* _Exercise directions_:
If a line below contains the string "runs", copy it out.

(Provided data Opens)

(* ===== verification/TrafficWitness.v ===== *)
(** * The theorems about the receiving tasks at concrete runs

    A traffic cache as a map that forgets nothing, and runs of a pod that talks to two
    others. *)

From stdpp Require Import pretty.
From S2P Require Import Prelude RustStd Traffic TrafficFacts TrafficThms.
From S2P Require NetworkProbe NetpolicyDrop.

(** ** An executable cache *)

#[export] Instance TrafficKey_countable : Countable TrafficKey.
Proof.
  refine (inj_countable'
    (λ k, let 'MkTrafficKey a b c d e f g h := k in (a, b, c, d, e, f, g, h))
    (λ '(a, b, c, d, e, f, g, h), MkTrafficKey a b c d e f g h) _).
  by intros [].
Defined.

#[export] Instance map_cache : TrafficCache := {
  cache := gmap TrafficKey unit;
  cache_new := ∅;
  contains_key k c := bool_decide (c !! k = Some tt);
  cache_insert k c := <[k := tt]> c
}.

#[export] Instance map_cache_laws : TrafficCacheLaws.
Proof.
  split; unfold contains_key, cache_insert, cache_new, map_cache.
  - done.
  - intros k k' c. rewrite !bool_decide_eq_true, lookup_insert. case_decide; auto.
  - intros k c keys _ _. split; [by rewrite bool_decide_eq_true, lookup_insert_eq|].
    intros k'. rewrite !bool_decide_eq_true, lookup_insert. by case_decide.
Qed.

(** ** A pod and its events *)

(** The pod web of namespace prod: network namespace 7, address 10.0.0.1. *)
Definition wit_pod : PodInspect :=
  MkPodInspect None (MkPodInfo "web" (Some "prod"%string) "10.0.0.1")
    (MkInfo (MkConfig (MkMetadata EmptyString EmptyString EmptyString))) None None None (Some 7).

Definition wit_pods : gmap Z PodInspect := {[7 := wit_pod]}.

(** A datagram to 10.0.0.2. *)
Definition to_port (dport : Z) : NetworkProbe.network_event :=
  NetworkProbe.NetworkEvent 7 16777226 50000 33554442 dport 3.

(** A connection that a network policy blocks. *)
Definition blocked : NetpolicyDrop.policy_drop :=
  NetpolicyDrop.PolicyDrop 30 7 16777226 33554442 50000 443 6 4.

Definition sees (dport t : Z) (ok : bool) : consumer_event :=
  NetworkTurn (Wakeup (Received (to_port dport) "id" t) t ok t).
Definition sees_drop (t : Z) : consumer_event :=
  DropTurn (Wakeup (Received blocked "id" t) t true t).
Definition timer (t : Z) (ok : bool) : consumer_event := NetworkTurn (Wakeup TimedOut t ok t).

Definition datagram_entry (dport t : Z) : PodTraffic :=
  entry wit_pod "EGRESS" "UDP" 0 33554442 dport "ALLOW" "id" t.

Definition start : consumers := new_consumers wit_pods 0 0.

(** Two datagrams of one flow and one of another, a drop between them, and a broker that fails once. *)
Definition wit_events : list consumer_event :=
  [sees 53 10 true; sees_drop 15; sees 53 20 true; timer (secs 1) false; sees 443 (secs 2) true;
   sees 8080 (secs 2 + 5) true].

Lemma wit_events_room : has_room (consume_all wit_events start).
Proof. by vm_compute. Qed.

Lemma entries_are_conserved_witness :
  let st := consume_all wit_events start in
  Forall (λ h, built h ≡ₚ acked h ++ overflowed h ++ batch h ∧
               acked h ++ batch h `sublist_of` built h ∧ (length (batch h) ≤ 1000)%nat)
    [network_handler st; drop_handler st].
Proof. exact (entries_are_conserved wit_pods 0 0 wit_events). Defined.

Lemma no_entry_twice_witness :
  NoDup (entry_key <$> entries (consume_all wit_events start)) ∧
  length (entries (consume_all wit_events start)) = 4%nat.
Proof.
  split; [exact (no_entry_twice wit_pods 0 0 wit_events wit_events_room)|by vm_compute].
Defined.

Lemma every_event_is_accounted_witness :
  let h := network_handler (consume_all wit_events start) in
  ∃ t', entry_key t' = entry_key (datagram_entry 53 20) ∧
        (t' ∈ acked h ∨ t' ∈ overflowed h ∨ t' ∈ batch h).
Proof.
  exact (every_event_is_accounted wit_pods 0 0 [sees 53 10 true; sees_drop 15] (drop 3 wit_events)
    (Wakeup (Received (to_port 53) "id" 20) 20 true 20) (to_port 53) "id" 20 wit_pod
    (datagram_entry 53 20) eq_refl eq_refl eq_refl eq_refl).
Defined.

Lemma tasks_do_not_interfere_witness :
  network_handler (consume_all wit_events start) =
    network_handler (consume_all (network_part wit_events) start) ∧
  drop_handler (consume_all wit_events start) = drop_handler (consume_all [sees_drop 15] start).
Proof. exact (tasks_do_not_interfere wit_pods 0 0 wit_events wit_events_room). Defined.

Lemma waiting_entry_is_posted_witness :
  datagram_entry 53 10 ∈
    acked (network_handler (consume_all [sees 443 30 true; sees 80 (secs 1) true; sees 81 (secs 1) true]
                              (consume (sees 53 10 true) start))).
Proof.
  apply (waiting_entry_is_posted (consume (sees 53 10 true) start) (datagram_entry 53 10)
    [sees 443 30 true] [sees 81 (secs 1) true]
    (Wakeup (Received (to_port 80) "id" (secs 1)) (secs 1) true (secs 1))).
  - done.
  - vm_compute. by left.
  - by repeat constructor.
  - by vm_compute.
Defined.

(** The broker is down while the pod talks to 1001 ports. *)
Definition wit_outage : list consumer_event := (λ p, sees p p false) <$> seqZ 1 1001.

Lemma wit_outage_state :
  let st := consume_all wit_outage start in
  (Z.of_nat (length (entries st)) <=? TRAFFIC_CACHE_CAPACITY) = true ∧
  overflowed (network_handler st) = [datagram_entry 1 1].
Proof. by vm_compute. Qed.

Lemma overflowed_entry_is_lost_witness :
  let st := consume_all wit_outage start in
  entry_key (datagram_entry 1 1) ∉ entry_key <$> acked (network_handler st) ∧
  entry_key (datagram_entry 1 1) ∉ entry_key <$> batch (network_handler st).
Proof.
  apply (overflowed_entry_is_lost wit_pods 0 0 wit_outage (datagram_entry 1 1)).
  - apply Z.leb_le. exact (proj1 wit_outage_state).
  - change (new_consumers wit_pods 0 0) with start. rewrite (proj2 wit_outage_state). by left.
Defined.

Lemma to_port_range (dport : Z) : event_range (to_port dport).
Proof. by split. Qed.

(** An event and a later one of the same flow, and one to another port. *)
Lemma traffic_key_identifies_flow_witness :
  entry_key (datagram_entry 53 10) = entry_key (datagram_entry 53 20) ∧
  entry_key (datagram_entry 53 10) ≠ entry_key (datagram_entry 443 20).
Proof.
  split.
  - apply (traffic_key_identifies_flow (to_port 53) (to_port 53) wit_pod wit_pod "id" "id" 10 20);
      [apply to_port_range..|reflexivity|reflexivity|]. by split_and!.
  - intros Heq. apply (traffic_key_identifies_flow (to_port 53) (to_port 443) wit_pod wit_pod "id" "id"
      10 20) in Heq as (_&_&_&_&Hp); [done|apply to_port_range..|reflexivity|reflexivity].
Defined.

(Provided data Closes)

* _Answer section_:
(** * The theorems about the receiving tasks at concrete runs
    A traffic cache as a map that forgets nothing, and runs of a pod that talks to two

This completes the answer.